# [Exercise brief]
Below are the entries to work from; restate word for word the portion that opens with the line containing "(** The count" and closes with the line containing "Definition compute_zk_cost (tag", keeping both.

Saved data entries
==========

(* ===== verification/ScriptParse.v ===== *)
(** * Script opcodes (crypto/txscript/src/opcodes/macros.rs, opcodes/mod.rs,
    script_class.rs, and the static analyses of lib.rs)

    The byte format of scripts, the classification of opcodes, and what is
    computed from a script without running it. *)

From S2P Require Import Prelude Bytes Transaction Sighash ScriptNum ScriptStack.

(** The [codes] that the code names. *)
Abbreviation OpFalse := 0.
Abbreviation OpData32 := 32.
Abbreviation OpData33 := 33.
Abbreviation OpData65 := 65.
Abbreviation OpPushData1 := 76.
Abbreviation OpPushData2 := 77.
Abbreviation OpPushData4 := 78.
Abbreviation Op1Negate := 79.
Abbreviation OpTrue := 81.
Abbreviation Op16 := 96.
Abbreviation OpVerIf := 101.
Abbreviation OpVerNotIf := 102.
Abbreviation OpReturn := 106.
Abbreviation OpEqual := 135.
Abbreviation OpZkPrecompile := 166.
Abbreviation OpCheckMultiSigECDSA := 169.
Abbreviation OpBlake2b := 170.
Abbreviation OpCheckSigECDSA := 171.
Abbreviation OpCheckSig := 172.
Abbreviation OpCheckSigVerify := 173.
Abbreviation OpCheckMultiSig := 174.
Abbreviation OpCheckMultiSigVerify := 175.
Abbreviation OpCheckSigFromStack := 215.
Abbreviation OpCheckSigFromStackECDSA := 216.

Abbreviation OP_SMALL_INT_MIN_VAL := (1)%Z (only parsing).
Abbreviation OP_SMALL_INT_MAX_VAL := (16)%Z (only parsing).
Abbreviation OP_DATA_MIN_VAL := (1)%Z (only parsing).
Abbreviation OP_DATA_MAX_VAL := (75)%Z (only parsing).
Abbreviation OP_1_NEGATE_VAL := (129)%Z (only parsing).
Abbreviation NO_COST_OPCODE := (96)%Z (only parsing).
Abbreviation MAX_PUB_KEYS_PER_MUTLTISIG := (20)%Z (only parsing).

(** [OpCode<CODE> { data }]. *)
Record OpCode := mkOp { value : Z; op_data : bytes }.

(** The length column of [opcode_list!]: a fixed length that includes the opcode
    itself, or the width in bytes of a length prefix. *)
Inductive OpLength := Fixed (n : nat) | Prefixed (width : nat).

Definition op_length (code : Z) : OpLength :=
  if (1 <=? code) && (code <=? 75) then Fixed (Z.to_nat (code + 1))
  else if code =? OpPushData1 then Prefixed 1
  else if code =? OpPushData2 then Prefixed 2
  else if code =? OpPushData4 then Prefixed 4
  else Fixed 1.

(** [opcode_serde!]. *)
Definition op_serialize (op : OpCode) : bytes :=
  match op_length (value op) with
  | Fixed _ => value op :: op_data op
  | Prefixed w => value op :: le_bytes w (Z.of_nat (length (op_data op)) mod 2 ^ (8 * Z.of_nat w)) ++ op_data op
  end.

(** [opcode_init!]. *)
Definition op_new (code : Z) (data : bytes) : res TxScriptError OpCode :=
  match op_length code with
  | Fixed n =>
      if (length data =? n - 1)%nat then Ok (mkOp code data) else Err (MalformedPush (n - 1) (length data))
  | Prefixed w =>
      let max := 2 ^ (8 * Z.of_nat w) - 1 in
      if max <? zlen data then Err (MalformedPush (Z.to_nat max) (length data)) else Ok (mkOp code data)
  end.

(** The iterator that is left is the second component; [take] reads what there is. *)
Definition op_deserialize (code : Z) (it : bytes) : res TxScriptError OpCode * bytes :=
  match op_length code with
  | Fixed n => (op_new code (take (n - 1) it), drop (n - 1) it)
  | Prefixed w =>
      let prefix := take w it in
      let it := drop w it in
      if (length prefix =? w)%nat then
        let len := Z.to_nat (of_le_bytes prefix) in
        let data := take len it in
        (if negb (length data =? len)%nat then Err (MalformedPush len (length data)) else Ok (mkOp code data),
         drop len it)
      else (Err (MalformedPushSize prefix), it)
  end.

Definition deserialize_next_opcode (it : bytes) : option (res TxScriptError OpCode * bytes) :=
  match it with
  | code :: it => Some (op_deserialize code it)
  | [] => None
  end.

(** [parse_script]: the items of the iterator. *)
Fixpoint parse_fuel (fuel : nat) (it : bytes) : list (res TxScriptError OpCode) :=
  match fuel with
  | O => []
  | S fuel =>
      match deserialize_next_opcode it with
      | Some (op, it) => op :: parse_fuel fuel it
      | None => []
      end
  end.
Definition parse_script (script : bytes) : list (res TxScriptError OpCode) :=
  parse_fuel (length script) script.

(** ** [OpCodeMetadata] *)

Definition is_disabled (covenants : bool) (code : Z) : bool :=
  if covenants then bool_decide (code ∈ [128; 129; 141; 142; 152; 153])
  else bool_decide (code ∈ [126; 127; 128; 129; 131; 132; 133; 134; 141; 142; 149; 150; 151; 152; 153]).

Definition always_illegal (code : Z) : bool := (code =? OpVerIf) || (code =? OpVerNotIf).
Definition is_push_opcode (code : Z) : bool := code <=? NO_COST_OPCODE.
Definition is_conditional (code : Z) : bool := (99 <=? code) && (code <=? 104).

Definition check_minimal_data_push (op : OpCode) : res TxScriptError () :=
  let data_len := zlen (op_data op) in
  let opcode := value op in
  let require (b : bool) : res TxScriptError () := if b then Ok tt else Err NotMinimalData in
  if data_len =? 0 then require (opcode =? OpFalse)
  else
    b0 ← idx (op_data op) 0;
    if (data_len =? 1) && (OP_SMALL_INT_MIN_VAL <=? b0) && (b0 <=? OP_SMALL_INT_MAX_VAL)
    then require (opcode =? OpTrue + b0 - 1)
    else if (data_len =? 1) && (b0 =? OP_1_NEGATE_VAL) then require (opcode =? Op1Negate)
    else if data_len <=? OP_DATA_MAX_VAL then require (opcode =? data_len)
    else if data_len <=? 255 then require (opcode =? OpPushData1)
    else if (data_len <? 65535) && negb (opcode =? OpPushData2) then Err NotMinimalData
    else Ok tt.

(** ** Script classes *)

Inductive ScriptClass := NonStandard | PubKey | PubKeyECDSA | ScriptHash.

Abbreviation MAX_SCRIPT_PUBLIC_KEY_VERSION := (0)%Z (only parsing).

(** [script[i] == b]. *)
Definition at_is (script : bytes) (i : nat) (b : Z) : bool := bool_decide (script !! i = Some b).

Definition is_pay_to_pubkey (script : bytes) : bool :=
  (length script =? 34)%nat && at_is script 0 OpData32 && at_is script 33 OpCheckSig.
Definition is_pay_to_pubkey_ecdsa (script : bytes) : bool :=
  (length script =? 35)%nat && at_is script 0 OpData33 && at_is script 34 OpCheckSigECDSA.
Definition is_pay_to_script_hash (script : bytes) : bool :=
  (length script =? 35)%nat && at_is script 0 OpBlake2b && at_is script 1 OpData32 && at_is script 34 OpEqual.

Definition class_from_script (spk : ScriptPublicKey) : ScriptClass :=
  if spk_version spk =? MAX_SCRIPT_PUBLIC_KEY_VERSION then
    if is_pay_to_pubkey (spk_script spk) then PubKey
    else if is_pay_to_pubkey_ecdsa (spk_script spk) then PubKeyECDSA
    else if is_pay_to_script_hash (spk_script spk) then ScriptHash
    else NonStandard
  else NonStandard.

Definition class_version (c : ScriptClass) : Z :=
  match c with
  | NonStandard => 0
  | PubKey | PubKeyECDSA | ScriptHash => MAX_SCRIPT_PUBLIC_KEY_VERSION
  end.

(** ** Static analyses *)

(** [to_small_int]: the range of the assertion excludes its end. *)
Definition to_small_int {E} (op : OpCode) : res E Z :=
  if value op =? OpFalse then Ok 0
  else
    _ ← assert_p ((OpTrue <=? value op) && (value op <? Op16));
    Ok (value op - (OpTrue - 1)).

Definition is_check_multisig (code : Z) : bool :=
  bool_decide (code ∈ [OpCheckMultiSig; OpCheckMultiSigVerify; OpCheckMultiSigECDSA]).

(** The loop of [get_sig_op_count_by_opcodes]; [prev] is the item before. *)
Fixpoint sig_ops_loop {E} (prev : option OpCode) (ops : list (res TxScriptError OpCode)) (num_sigs : Z) : res E Z :=
  match ops with
  | Ok op :: ops =>
      num_sigs ←
        (if bool_decide (value op ∈ [OpCheckSig; OpCheckSigVerify; OpCheckSigECDSA]) then add_p 64 num_sigs 1
         else if is_check_multisig (value op) then
           match prev with
           | None => add_p 64 num_sigs MAX_PUB_KEYS_PER_MUTLTISIG
           | Some prev =>
               if (OpTrue <=? value prev) && (value prev <=? Op16)
               then n ← to_small_int prev; add_p 64 num_sigs n
               else add_p 64 num_sigs MAX_PUB_KEYS_PER_MUTLTISIG
           end
         else Ok num_sigs);
      sig_ops_loop (Some op) ops num_sigs
  | _ => Ok num_sigs
  end.
Definition get_sig_op_count_by_opcodes {E} (ops : list (res TxScriptError OpCode)) : res E Z :=
  sig_ops_loop None ops 0.

(** The redeem script candidate: the data of the last signature script opcode. *)
Definition p2sh_script (signature_script : bytes) : option bytes :=
  let ops := parse_script signature_script in
  if forallb is_ok ops then
    match last ops with Some (Ok op) => Some (op_data op) | _ => None end
  else None.

Definition get_sig_op_count_upper_bound {E} (signature_script : bytes) (spk : ScriptPublicKey) : res E Z :=
  if negb (is_pay_to_script_hash (spk_script spk)) then get_sig_op_count_by_opcodes (parse_script (spk_script spk))
  else
    match p2sh_script signature_script with
    | Some script => get_sig_op_count_by_opcodes (parse_script script)
    | None => Ok 0
    end.

Definition is_check_sig_post_toccata (code : Z) : bool :=
  bool_decide (code ∈ [OpCheckSig; OpCheckSigVerify; OpCheckSigECDSA; OpCheckSigFromStack; OpCheckSigFromStackECDSA]).

(** The count that a data push before a multisig announces. *)
Definition pushed_multisig_count (data : bytes) : option Z :=
  match deserialize_i64 data false with
  | Ok count => if (1 <=? count) && (count <=? MAX_PUB_KEYS_PER_MUTLTISIG) then Some count else None
  | _ => None
  end.

(** The loop of [post_toccata_p2sh_sig_scanner]. *)
Fixpoint scanner_loop (prev : option Z) (ops : list (res TxScriptError OpCode)) (sigops : Z) : Z :=
  match ops with
  | [] => sigops
  | Ok op :: ops =>
      if is_check_sig_post_toccata (value op) then scanner_loop None ops (sat_add64 sigops 1)
      else if is_check_multisig (value op) then
        scanner_loop None ops (sat_add64 sigops (default MAX_PUB_KEYS_PER_MUTLTISIG prev))
      else if (OpTrue <=? value op) && (value op <=? Op16) then
        scanner_loop (Some (value op - OpTrue + 1)) ops sigops
      else if value op <=? OpPushData4 then scanner_loop (pushed_multisig_count (op_data op)) ops sigops
      else scanner_loop None ops sigops
  | _ :: _ => 0
  end.
Definition post_toccata_p2sh_sig_scanner (signature_script : bytes) (spk : ScriptPublicKey) : Z :=
  if negb (is_pay_to_script_hash (spk_script spk)) then 0
  else
    match p2sh_script signature_script with
    | Some script => scanner_loop None (parse_script script) 0
    | None => 0
    end.

(** *** ZK precompile tags (zk_precompiles/tags.rs, mod.rs) *)

Inductive ZkTag := Groth16 | R0Succinct.

Definition zk_tag_from_u8 (b : Z) : option ZkTag :=
  if b =? 32 then Some Groth16 else if b =? 33 then Some R0Succinct else None.

(** [ZkTag::cost], in script units: the gram costs times [SCRIPT_UNITS_PER_GRAM]. *)
Definition zk_cost (t : ZkTag) : Z :=
  match t with
  | Groth16 => 1000 * 140 * SCRIPT_UNITS_PER_GRAM
  | R0Succinct => 1000 * 250 * SCRIPT_UNITS_PER_GRAM
  end.
Definition zk_max_cost : Z := 1000 * 250 * SCRIPT_UNITS_PER_GRAM.
Definition compute_zk_cost (tag : Z) : Z := from_option zk_cost zk_max_cost (zk_tag_from_u8 tag).

(** The loop of [get_zk_script_units_upper_bound_by_opcodes]. *)
Fixpoint zk_units_loop (prev : option OpCode) (ops : list (res TxScriptError OpCode)) (units : Z) : Z :=
  match ops with
  | Ok op :: ops =>
      let units :=
        if value op =? OpZkPrecompile then
          sat_add64 units
            match prev with
            | None => zk_max_cost
            | Some prev => match op_data prev with tag :: _ => compute_zk_cost tag | [] => zk_max_cost end
            end
        else units in
      zk_units_loop (Some op) ops units
  | _ => units
  end.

==========

# [Exercise response]
(** The count that a data push before a multisig announces. *)
Definition pushed_multisig_count (data : bytes) : option Z :=
  match deserialize_i64 data false with
  | Ok count => if (1 <=? count) && (count <=? MAX_PUB_KEYS_PER_MUTLTISIG) then Some count else None
  | _ => None
  end.

(** The loop of [post_toccata_p2sh_sig_scanner]. *)
Fixpoint scanner_loop (prev : option Z) (ops : list (res TxScriptError OpCode)) (sigops : Z) : Z :=
  match ops with
  | [] => sigops
  | Ok op :: ops =>
      if is_check_sig_post_toccata (value op) then scanner_loop None ops (sat_add64 sigops 1)
      else if is_check_multisig (value op) then
        scanner_loop None ops (sat_add64 sigops (default MAX_PUB_KEYS_PER_MUTLTISIG prev))
      else if (OpTrue <=? value op) && (value op <=? Op16) then
        scanner_loop (Some (value op - OpTrue + 1)) ops sigops
      else if value op <=? OpPushData4 then scanner_loop (pushed_multisig_count (op_data op)) ops sigops
      else scanner_loop None ops sigops
  | _ :: _ => 0
  end.
Definition post_toccata_p2sh_sig_scanner (signature_script : bytes) (spk : ScriptPublicKey) : Z :=
  if negb (is_pay_to_script_hash (spk_script spk)) then 0
  else
    match p2sh_script signature_script with
    | Some script => scanner_loop None (parse_script script) 0
    | None => 0
    end.

(** *** ZK precompile tags (zk_precompiles/tags.rs, mod.rs) *)

Inductive ZkTag := Groth16 | R0Succinct.

Definition zk_tag_from_u8 (b : Z) : option ZkTag :=
  if b =? 32 then Some Groth16 else if b =? 33 then Some R0Succinct else None.

(** [ZkTag::cost], in script units: the gram costs times [SCRIPT_UNITS_PER_GRAM]. *)
Definition zk_cost (t : ZkTag) : Z :=
  match t with
  | Groth16 => 1000 * 140 * SCRIPT_UNITS_PER_GRAM
  | R0Succinct => 1000 * 250 * SCRIPT_UNITS_PER_GRAM
  end.
Definition zk_max_cost : Z := 1000 * 250 * SCRIPT_UNITS_PER_GRAM.
Definition compute_zk_cost (tag : Z) : Z := from_option zk_cost zk_max_cost (zk_tag_from_u8 tag).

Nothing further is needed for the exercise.